The instrumental LOD in ICP-AES can be calculated from the sensitivity and the two principal noises that contribute to the standard deviation of the blank,σ_B. The only inputs required are a single measurement of a known concentration of the analyte, a single measurement of the blank signal and the RSD of the signal from a relatively high-concentration Mn solution at the 257.61 nm line. The sensitivity is calculated from the mean signal for the known concentration of analyte and the RSD of the Mn 257.61 nm signal gives an estimate of the source flicker noise.
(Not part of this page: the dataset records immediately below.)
(** * Dynamic custom-field tabs: partitioner, presenter and entry point

    A shallow embedding of [assets/js/theme/product/dynamic-custom-field-tabs.js].

    - JavaScript values are the JSON-shaped values a Stencil page context can
      carry, plus [undefined].
    - Strings are sequences of Latin-1 code units (Rocq's [ascii]); on that
      range [trim], [toLowerCase] and the regular-expression class [\s] are
      tabulated exactly as ECMAScript defines them.
    - Code that can raise a [TypeError] returns a [Result].
    - The document is the part of the host template the script touches: the
      product-info list, the tab-label list, the tab-content container and
      the delegated click listeners registered on [document]. *)

From Stdlib Require Import Ascii String DecimalString DecimalNat DecimalFacts.
From stdpp Require Import list strings.

Set Warnings "-register-all".

(** ** Strings *)

Module JsString.

Definition code (c : ascii) : nat := nat_of_ascii c.

(** ECMAScript WhiteSpace and LineTerminator code units below 256:
    TAB, LF, VT, FF, CR, SP and NBSP.  [String.prototype.trim] and the
    regular-expression class [\s] both use this set. *)
Definition isWhiteSpace (c : ascii) : bool :=
  let n := code c in
  (Nat.leb 9 n && Nat.leb n 13) || Nat.eqb n 32 || Nat.eqb n 160.

(** [toLowerCase] on one Latin-1 code unit: A-Z, and the accented capitals
    U+00C0-U+00DE except the multiplication sign U+00D7. *)
Definition toLowerChar (c : ascii) : ascii :=
  let n := code c in
  if (Nat.leb 65 n && Nat.leb n 90)
     || (Nat.leb 192 n && Nat.leb n 214)
     || (Nat.leb 216 n && Nat.leb n 222)
  then ascii_of_nat (n + 32) else c.

Fixpoint toLowerCase (s : string) : string :=
  match s with
  | EmptyString => EmptyString
  | String c r => String (toLowerChar c) (toLowerCase r)
  end.

Fixpoint trimStart (s : string) : string :=
  match s with
  | EmptyString => EmptyString
  | String c r => if isWhiteSpace c then trimStart r else s
  end.

Fixpoint trimEnd (s : string) : string :=
  match s with
  | EmptyString => EmptyString
  | String c r =>
      match trimEnd r with
      | EmptyString => if isWhiteSpace c then EmptyString else String c EmptyString
      | r' => String c r'
      end
  end.

(** [s.trim()] *)
Definition trim (s : string) : string := trimEnd (trimStart s).

(** [s.replace(/\s+/g, '-')]: [inRun] tells that the previous code unit
    belonged to the whitespace run being replaced. *)
Fixpoint replaceWsRunsFrom (inRun : bool) (s : string) : string :=
  match s with
  | EmptyString => EmptyString
  | String c r =>
      if isWhiteSpace c
      then if inRun then replaceWsRunsFrom true r
           else String "-" (replaceWsRunsFrom true r)
      else String c (replaceWsRunsFrom false r)
  end.

Definition replaceWsRuns (s : string) : string := replaceWsRunsFrom false s.

(** The character class [a-z0-9-]. *)
Definition isSlugChar (c : ascii) : bool :=
  let n := code c in
  (Nat.leb 97 n && Nat.leb n 122) || (Nat.leb 48 n && Nat.leb n 57) || Nat.eqb n 45.

(** [s.replace(/[^a-z0-9-]/g, '')] *)
Fixpoint stripNonSlug (s : string) : string :=
  match s with
  | EmptyString => EmptyString
  | String c r =>
      if isSlugChar c then String c (stripNonSlug r) else stripNonSlug r
  end.

Definition isEmpty (s : string) : bool :=
  match s with EmptyString => true | _ => false end.

(** [s.startsWith(p)], the test behind the attribute selector [href^=p]. *)
Fixpoint startsWith (p s : string) : bool :=
  match p, s with
  | EmptyString, _ => true
  | String a p', String b s' => Ascii.eqb a b && startsWith p' s'
  | String _ _, EmptyString => false
  end.

(** Template-literal rendering of an array index or length: decimal digits. *)
Definition ofNat (n : nat) : string := NilZero.string_of_uint (Nat.to_uint n).

End JsString.

(** ** JavaScript values and exceptions *)

Inductive JsError := TypeError.

Inductive Result (A : Type) :=
| Ok (a : A)
| Throw (e : JsError).
Arguments Ok {A} a.
Arguments Throw {A} e.
Lemma connection_buffer_stays_in_bounds_witness :
  let c := Client.mk 5 (WriteBuffer.mk (replicate (Z.to_nat MAX_PENDING_WRITES) x00) 0 0) in
  let s := mkServer [c] {[3; 5]} ∅ 5 in
  exists s' out c',
    serve 8 0 [ReadReady; WriteReady] s [recv_data [x68; x69; x6a]; send_room 2; err EAGAIN]
      = Ok s' out [] /\
    clients s' !! 0%nat = Some c' /\
    WriteBuffer.size (Client.write_buf c') - WriteBuffer.offset (Client.write_buf c') = 1 /\
    Z.of_nat (length (received 5 out)) - Z.of_nat (length (transmitted 5 out)) = 1.
Proof.
  intros c s.
  assert (exists s' out c',
            serve 8 0 [ReadReady; WriteReady] s
                  [recv_data [x68; x69; x6a]; send_room 2; err EAGAIN] = Ok s' out [] /\
            clients s' !! 0%nat = Some c' /\ Client.fd c' = 5 /\
            WriteBuffer.size (Client.write_buf c') - WriteBuffer.offset (Client.write_buf c') = 1)
    as (s' & out & c' & Hrun & Hi' & Hfd' & Hone).
  { eexists _, _, _. split; [vm_compute; reflexivity|]. split; [reflexivity|].
    split; reflexivity. }
  destruct (connection_buffer_stays_in_bounds 8 0 [ReadReady; WriteReady] s c
              [recv_data [x68; x69; x6a]; send_room 2; err EAGAIN] s' out [] c')
    as (_ & _ & _ & Heq & _).
  - reflexivity.
  - simpl. lia.
  - reflexivity.
  - reflexivity.
  - cbn [Client.write_buf WriteBuffer.data c]. rewrite length_replicate.
    unfold MAX_PENDING_WRITES. lia.
  - exact Hrun.
  - exact Hi'.
  - lia.
  - exists s', out, c'. split; [exact Hrun|]. split; [exact Hi'|]. split; [exact Hone|].
    change (Client.fd c) with 5 in Heq. lia.
Defined.
(** C3, as amended. When the option is present with a value that is not
    a positive integer, [generate] makes no [pickWeighted] and no
    [genInstruction] call, after having queried the register width.
    There is no configuration error: a value that is not an integer
    makes [range] raise [TypeError]; an integer that is zero or
    negative is used as it is and the run returns normally. *)
Theorem generate_invalid_count (w : W) (v : PyVal) :
  option_reported (trace w) v true ->
  ~ positive_integer v ->
  calls is_pickWeighted (trace w) = O
  /\ calls is_genInstruction (trace w) = O
  /\ calls is_getGlobalState (trace w) = 1%nat
  /\ (py_index v = None -> outcome w = inl TypeError)
  /\ (forall n, py_index v = Some n -> outcome w = inr tt).
Proof.
  intros Hopt Hnot.
  destruct (generate_body w _ _ Hopt) as (width & body & Ht & Hbody).
  unfold body_trace, resolved_count in Hbody. simpl in Hbody.
  destruct (py_index v) as [n |] eqn:Hv.
  - assert (Hn : n <= 0).
    { destruct (Z_lt_le_dec 0 n) as [Hpos | Hle]; [| exact Hle].
      exfalso. apply Hnot. exists n. split; [exact Hv | exact Hpos]. }
    replace (Z.to_nat n) with O in Hbody by lia.
    apply loop_trace_zero in Hbody. destruct Hbody as [-> Ho].
    rewrite Ht. repeat split; try reflexivity; [discriminate | auto].
  - destruct Hbody as [-> Ho].
    rewrite Ht. repeat split; try reflexivity; [auto | discriminate].
Qed.

End Count.

Section BodyFacts.

Lemma body_trace_cases count g t o :
  body_trace count g t o ->
  (py_index count = None /\ t = [] /\ o = inl TypeError)
  \/ (exists n, py_index count = Some n /\ loop_trace g (Z.to_nat n) t o).
Proof.
  unfold body_trace. destruct (py_index count) as [n |].
  - intro H. right. exists n. split; [reflexivity | exact H].
  - intros [-> ->]. left. repeat split.
Qed.

Lemma loop_trace_bound g n t o :
  loop_trace g n t o -> (calls is_pickWeighted t <= n)%nat.
Proof.
  unfold calls. induction 1; simpl; lia.
Qed.

Lemma calls_lookups_none (t : Trace) :
  Forall (fun ev => is_pickWeighted ev || is_genInstruction ev = true) t ->
  calls is_getOption t = O /\ calls is_getGlobalState t = O.
Proof.
  unfold calls. induction 1 as [| ev t Hev _ IH]; [split; reflexivity |].
  destruct ev; simpl in *; try discriminate; exact IH.
Qed.

Lemma picks_fail_fast_tail (ev : Event) (t : Trace) :
  picks_fail_fast (ev :: t) -> picks_fail_fast t.
Proof.
  intros H g id Hin. apply (H g id). right. exact Hin.
Qed.
(** [apply_filters(x, fs, bp, nf)] (lines 71-79) *)
Definition apply_filters {P : FilterProvider} (x : list Q) (bp nf : option coeffs)
  : result (list Q) :=
  bind (match nf with
        | Some c => filtfilt c (Some 50%nat) x
        | None => Ok x
        end)
       (fun y =>
          match bp with
          | Some c => filtfilt c (Some 50%nat) y
          | None => Ok y
          end).

(** [bx = apply_filters(bx, fs, bp, nf) if bx.size > 30 else bx] *)
Definition condition {P : FilterProvider} (bx : list Q) (bp nf : option coeffs)
  : result (list Q) :=
  if (30 <? length bx)%nat then apply_filters bx bp nf else Ok bx.

(** The filters the iterations work with: the coefficients of the two designs
    of [design_filters] once these have succeeded. *)
Definition loop_bp {P : FilterProvider} (fs : nat) : option coeffs :=
  let ny := (1 # 2) * inject_Z (Z.of_nat fs) in
  Some (butter_band 4 (fst BANDPASS / ny) (snd BANDPASS / ny)).
Definition loop_nf {P : FilterProvider} (fs : nat) : option coeffs :=
  let ny := (1 # 2) * inject_Z (Z.of_nat fs) in
  Some (iirnotch (NOTCH_HZ / ny) 30).

(** [over_on = (diff > th_on) and (v_abs > th_on)] *)
Definition over_on (th_on v_abs base_level : Q) : bool :=
  Qgtb (v_abs - base_level) th_on && Qgtb v_abs th_on.

(** Body of [for v_raw, v_abs in zip(bx, abs_bx)] (lines 151-181); [th] and
    [cd] are the copies of [threshold_uv] and [cooldown_secs] taken for the
    chunk.  The second component is the event written by this sample, if any. *)
Definition sample_step (fs : nat) (th cd : Q) (d : detector) (s : sample)
  : detector * option event_text :=
  let v_abs := Qabs (v_raw s) in
  let buf := deque_append (baseline_len fs) (baseline_buf d) v_abs in
  let sh1 := push_signal fs (sh d) (v_raw s) in
  if (length buf <? baseline_len fs)%nat
  then ({| sh := sh1; baseline_buf := buf; blink_active := blink_active d |}, None)
  else
    match np_median buf with
    | None =>
        ({| sh := sh1; baseline_buf := buf; blink_active := blink_active d |}, None)
    | Some base_level =>
        let diff := v_abs - base_level in
        let th_on := th in
        let th_off := th * BLINK_OFF_FACTOR in
        let txt := BlinkAt (now s) v_abs base_level diff th_on th_off cd in
        let enter :=
          over_on th_on v_abs base_level && negb (blink_active d)
          && Qgeb (now s - last_blink_ts sh1) cd in
        let active1 := if enter then true else blink_active d in
        let sh2 := if enter then emit sh1 (now s) txt else sh1 in
        let active2 := if active1 && Qltb diff th_off then false else active1 in
        ({| sh := sh2; baseline_buf := buf; blink_active := active2 |},
         if enter then Some txt else None)
    end.

(** The inner loop over the samples of a chunk: final state and the events
    written, oldest first. *)
Fixpoint detect_samples (fs : nat) (th cd : Q) (d : detector) (ss : list sample)
  : detector * list event_text :=
  match ss with
  | [] => (d, [])
  | s :: r =>
      let '(d1, e) := sample_step fs th cd d s in
      let '(d2, es) := detect_samples fs th cd d1 r in
      (d2, match e with Some x => x :: es | None => es end)
  end.

(** The detector state after each sample of the loop. *)
Fixpoint states_after (fs : nat) (th cd : Q) (d : detector) (ss : list sample)
  : list detector :=
  match ss with
  | [] => []
  | s :: r =>
      let d1 := fst (sample_step fs th cd d s) in
      d1 :: states_after fs th cd d1 r
  end.

(** One iteration of [while detector_running] on an already conditioned
    chunk: the configuration is copied under the lock, then the samples are
    processed. *)
Definition process_chunk (fs : nat) (d : detector) (chunk : list sample)
  : detector * list event_text :=
  let th := threshold_uv (sh d) in
  let cd := cooldown_secs (sh d) in
  detect_samples fs th cd d chunk.

Fixpoint run_chunks (fs : nat) (d : detector) (chunks : list (list sample))
  : detector * list event_text :=
  match chunks with
  | [] => (d, [])
  | c :: r =>
      let '(d1, es1) := process_chunk fs d c in
      let '(d2, es2) := run_chunks fs d1 r in
      (d2, es1 ++ es2)
  end.

(** [except Exception as e] followed by [finally]: the error is reported in
    [last_event_text] and the loop is over. *)
Definition report_error (s : shared) : shared :=
  {| detector_running := false;
     threshold_uv := threshold_uv s;
     cooldown_secs := cooldown_secs s;
     last_blink_ts := last_blink_ts s;
     last_event_text := DetectorError;
     blink_pending := blink_pending s;
     signal_buffer := signal_buffer s |}.
(** [delete_notebook] step by step. *)
Lemma delete_notebook_unfold id st :
  delete_notebook id st
  = if notebook_exists id st then
      (Ok tt, set_shock_map (delete id) (set_mapping (delete id) st))
    else (Raise (HTTPError 404 "Notebook does not exist"), st).
Proof.
  unfold delete_notebook, delete_notebook_id, delitem.
  cbv beta iota zeta delta [bind ret raise gets modify].
  destruct (notebook_exists id st) eqn:Hex; [|reflexivity]. cbn.
  apply notebook_exists_true in Hex as [Hm Hs].
  apply elem_of_dom in Hm as [nm Hm]. apply elem_of_dom in Hs as [n Hs].
  rewrite Hm. cbn. rewrite Hs. reflexivity.
Qed.

(** [list_notebooks] reads the mapping and nothing else. *)
Lemma list_notebooks_unfold env st :
  list_notebooks env st
  = (Ok (sorted String.leb name false
           ((fun kv => NbInfo (fst kv) (snd kv)) <$> dict_items (dict_rank env) (mapping st))),
     st).
Proof. reflexivity. Qed.

(** ** The keys of the two maps *)

Lemma keys_agree_insert id nm n st :
  keys_agree st -> keys_agree (set_shock_map (insert id n) (set_mapping (insert id nm) st)).
Proof. unfold keys_agree. simpl. rewrite !dom_insert_L. by intros ->. Qed.

Lemma keys_agree_delete id st :
  keys_agree st -> keys_agree (set_shock_map (delete id) (set_mapping (delete id) st)).
Proof. unfold keys_agree. simpl. rewrite !dom_delete_L. by intros ->. Qed.

Lemma keys_agree_same_maps st st' :
  mapping st' = mapping st -> shock_map st' = shock_map st ->
  keys_agree st -> keys_agree st'.
Proof. unfold keys_agree. by intros -> ->. Qed.

Lemma keys_of_created_state (vers : list node) (st : manager) :
  snd (keys_of (fun x => getitem (attributes x) "created") vers st) = st.
Proof.
  induction vers as [|n vers IH]; [reflexivity|].
  cbn [keys_of]. unfold bind at 1. unfold getitem at 1.
  destruct (attributes n !! "created"); [|reflexivity].
  unfold ret at 1. unfold bind.
  destruct (keys_of _ vers st) as [[kl|e] st']; simpl in *; exact IH.
Qed.

Lemma fold_each_collect_state nodes : forall acc st,
  snd (fold_each nodes collect_version acc st) = st.
Proof.
  induction nodes as [|n nodes IH]; intros acc st; [reflexivity|].
  cbn [fold_each]. unfold bind at 1, collect_version at 1.
  destruct (skipped n).
  - unfold ret at 1. apply IH.
  - unfold bind at 1, getitem. destruct (attributes n !! "uuid"); [|reflexivity].
    unfold ret at 1 2. apply IH.
Qed.

Lemma record_latest_keys_agree entry st :
  keys_agree st -> keys_agree (snd (record_latest entry st)).
Proof.
  intros Hk. destruct entry as [u vers]. unfold record_latest, sorted_by.
  unfold bind at 1 2.
  pose proof (keys_of_created_state vers st) as Hst.
  destruct (keys_of _ vers st) as [[kl|e] st']; simpl in Hst; subst st'; [|exact Hk].
  unfold ret at 1.
  destruct (snd <$> sorted String.leb fst true kl) as [|latest rest]; [exact Hk|].
  unfold bind at 1, getitem.
  destruct (attributes latest !! "name") as [nm|]; [|exact Hk].
  by apply keys_agree_insert.
Qed.
(** [BaseProperty.__int__] (source lines 32-33) *)
Definition __int__ (self : BaseProperty) : result pyval :=
  serialized ← serialized_value self; py_int serialized.

(** A property or [None], as a Python object. *)
Definition as_pyobj (o : option BaseProperty) : pyobj :=
  match o with
  | Some p => PyProperty p
  | None => PyValue VNone
  end.

End Properties.

Arguments BaseProperty {_}.
Arguments pyobj {_}.

(** ** The registry of binding classes *)

#[export] Instance binding_class_eq_dec : EqDecision binding_class.
Proof. solve_decision. Defined.

(** The entries of the dict literal [BINDING_CLASS_MAPPING], in source
    order (source lines 425-443). *)
Definition BINDING_CLASS_MAPPING_items : list (binding_class * Cls.t) :=
  [ (StringObjectPropertyType, Cls.String);
    (IntegerObjectPropertyType, Cls.Integer);
    (PositiveIntegerObjectPropertyType, Cls.PositiveInteger);
    (UnsignedIntegerObjectPropertyType, Cls.UnsignedInteger);
    (UnsignedLongObjectPropertyType, Cls.UnsignedLong);
    (AnyURIObjectPropertyType, Cls.AnyURI);
    (HexBinaryObjectPropertyType, Cls.HexBinary);
    (DateTimeObjectPropertyType, Cls.DateTime);
    (DurationObjectPropertyType, Cls.Duration);
    (NonNegativeIntegerObjectPropertyType, Cls.NonNegativeInteger);
    (FloatObjectPropertyType, Cls.Float);
    (DoubleObjectPropertyType, Cls.Double);
    (LongObjectPropertyType, Cls.Long);
    (UnsignedLongObjectPropertyType, Cls.UnsignedLong);
    (SimpleHashValueType, Cls.HexBinary) ].

(** Lookup in a dict literal: of two entries with one key the later
    one stands. *)
Fixpoint literal_get (items : list (binding_class * Cls.t)) (k : binding_class)
  : option Cls.t :=
  match items with
  | [] => None
  | (k', c) :: rest =>
      match literal_get rest k with
      | Some c' => Some c'
      | None => if decide (k' = k) then Some c else None
      end
  end.

(** [BINDING_CLASS_MAPPING.get(k)] *)
Definition BINDING_CLASS_MAPPING (k : binding_class) : option Cls.t :=
  literal_get BINDING_CLASS_MAPPING_items k.

(** The attributes of a node that [to_obj] and [_populate_from_obj]
    touch themselves. *)
Definition binding_fields : list string :=
  [ "valueOf_"; "datatype"; "id"; "idref"; "appears_random"; "is_obfuscated";
    "obfuscation_algorithm_ref"; "is_defanged"; "defanging_algorithm_ref";
    "refanging_transform_type"; "refanging_transform" ].

(** ** A concrete setting to run the module in *)

(** Modelled from the spec: the attributes of the mixin, "condition, bit
    mask, pattern type, regex syntax, trend/has-changed flags", each
    unset on a new entity, written to and read from a mapping or a node
    under its own name, and compared by [==]. *)
Record pattern_attrs := mk_pattern_attrs {
  pa_condition : pyval;
  pa_bit_mask : pyval;
  pa_pattern_type : pyval;
  pa_regex_syntax : pyval;
  pa_has_changed : pyval;
  pa_trend : pyval
}.

Definition pattern_attrs_is_plain (a : pattern_attrs) : bool :=
  is_None (pa_condition a) && is_None (pa_bit_mask a) &&
  is_None (pa_pattern_type a) && is_None (pa_regex_syntax a) &&
  is_None (pa_has_changed a) && is_None (pa_trend a).

Definition pattern_attrs_to_dict (a : pattern_attrs) (d : dict) : dict :=
  put_if_set "trend" (pa_trend a)
    (put_if_set "has_changed" (pa_has_changed a)
      (put_if_set "regex_syntax" (pa_regex_syntax a)
        (put_if_set "pattern_type" (pa_pattern_type a)
          (put_if_set "bit_mask" (pa_bit_mask a)
            (put_if_set "condition" (pa_condition a) d))))).

Definition pattern_attrs_from_dict (d : dict) (_ : pattern_attrs) : pattern_attrs :=
  mk_pattern_attrs (dict_get d "condition") (dict_get d "bit_mask")
    (dict_get d "pattern_type") (dict_get d "regex_syntax")
    (dict_get d "has_changed") (dict_get d "trend").

Definition pattern_attrs_to_obj (a : pattern_attrs) (n : binding_obj) : binding_obj :=
  mk_binding_obj (pattern_attrs_to_dict a (binding_attrs n)).

Definition pattern_attrs_from_obj (n : binding_obj) (a : pattern_attrs) : pattern_attrs :=
  pattern_attrs_from_dict (binding_attrs n) a.

Definition spec_PatternFieldGroup : PatternFieldGroup := {|
  pattern_fields := pattern_attrs;
  PatternFieldGroup___init__ := mk_pattern_attrs VNone VNone VNone VNone VNone VNone;
  bit_mask := pa_bit_mask;
  pattern_type := pa_pattern_type;
  regex_syntax := pa_regex_syntax;
  has_changed := pa_has_changed;
  trend := pa_trend;
  PatternFieldGroup__conditions_equal := fun a b => py_eq (pa_condition a) (pa_condition b);
  PatternFieldGroup_is_plain := pattern_attrs_is_plain;
  PatternFieldGroup_to_obj := pattern_attrs_to_obj;
  PatternFieldGroup_to_dict := pattern_attrs_to_dict;
  PatternFieldGroup_from_obj := pattern_attrs_from_obj;
  PatternFieldGroup_from_dict := pattern_attrs_from_dict
|}.

Definition two_digits (a b : ascii) : option N :=
  Z.to_N <$> digits_value 0 [a; b].

(** A reader of the layout [isoformat] writes,
    [YYYY-MM-DDTHH:MM:SS] with an optional [.ffffff]. *)
Definition iso8601_parse (s : string) : option datetime :=
  match list_ascii_of_string s with
  | y1 :: y2 :: y3 :: y4 :: d1 :: m1 :: m2 :: d2 :: a1 :: a2 :: t ::
    h1 :: h2 :: c1 :: n1 :: n2 :: c2 :: s1 :: s2 :: rest =>
      if Ascii.eqb d1 "-" && Ascii.eqb d2 "-" && Ascii.eqb t "T" &&
         Ascii.eqb c1 ":" && Ascii.eqb c2 ":" then
        yy ← Z.to_N <$> digits_value 0 [y1; y2; y3; y4];
        mm ← two_digits m1 m2;
        dd ← two_digits a1 a2;
        hh ← two_digits h1 h2;
        nn ← two_digits n1 n2;
        ss ← two_digits s1 s2;
        match rest with
        | [] => Some (mk_datetime yy mm dd hh nn ss 0)
        | [dot; f1; f2; f3; f4; f5; f6] =>
            if Ascii.eqb dot "." then
              us ← Z.to_N <$> digits_value 0 [f1; f2; f3; f4; f5; f6];
              Some (mk_datetime yy mm dd hh nn ss us)
            else None
        | _ => None
        end
      else None
  | _ => None
  end.

(** A stand-in for the imported functions: a timestamp parser that reads
    ISO-8601 text only, no XML escaping, and binding constructors that
    return a node with no attribute set. *)
Definition plain_Environment : Environment := {|
  dateutil_parser_parse := fun v =>
    match v with
    | VStr s =>
        match iso8601_parse s with
        | Some d => Ok d
        | None => Raise ValueError
        end
    | _ => Raise TypeError
    end;
  normalize_to_xml := fun v => v;
  denormalize_from_xml := fun v => v;
  binding_new := fun _ => mk_binding_obj ∅
|}.

(** * Properties of the module *)

Section PropertyFacts.
Context {PFG : PatternFieldGroup} {Env : Environment}.

(** ** Values *)

Lemma is_None_spec (v : pyval) : is_None v = true <-> v = VNone.
Proof. destruct v; simpl; split; congruence. Qed.

Lemma datetime_eqb_refl (d : datetime) : datetime_eqb d d = true.
Proof. unfold datetime_eqb. rewrite !N.eqb_refl. reflexivity. Qed.

(** [v == v] holds for every value that holds no NaN. *)
Lemma py_eq_refl : forall v : pyval, nan_free v = true -> py_eq v v = true.
Proof.
  fix IH 1. intros [ | b | z | f | s | d | l]; simpl.
  - reflexivity.
  - intros _. apply Bool.eqb_reflx.
  - intros _. apply Z.eqb_refl.
  - destruct f as [ | neg | q]; simpl; intros Hf.
    + discriminate Hf.
    + apply Bool.eqb_reflx.
    + apply Qeq_bool_refl.
  - intros _. apply String.eqb_refl.
  - intros _. apply datetime_eqb_refl.
  - induction l as [ | x xs IHxs]; [reflexivity | ].
    intros Hl. apply andb_true_iff in Hl as [Hx Hxs].
    rewrite (IH x Hx), (IHxs Hxs). reflexivity.
Qed.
If desired, the Mn solution can be matrix matched to suit the specific analysis, but this may not be necessary. The RSD of the analyte solution can be used to estimate the source flicker noise; however, the RSD of a Mn solution is preferred because it has been shown experimentally to be very similar to the flicker noise component in the blank for a range of matrices. Once the source flicker noise has been estimated, it can be presumed constant unless some parameter likely to affect it has been changed. With constant flicker noise, only a single measurement of the analyte solution is required, to measure the sensitivity. A single measurement of the blank then gives the information needed for the calculation of the shot noise contribution to σ_B. The quadratic sum of the source flicker noise and the shot noise provides an acceptably accurate estimate of σ_B at any specified integration time. This, with the measured sensitivity and blank signal, allows the calculation of the RSDB and the limit of detection. The method allows a considerable saving of time compared with the usual method of repetitively measuring blanks and can be applied inversely to the diagnosis of spectrometer noise characteristics and for the optimisation of ICP instruments. The degree of improvement obtained by such optimisation can, of course, be small if the system is already close to the optimum.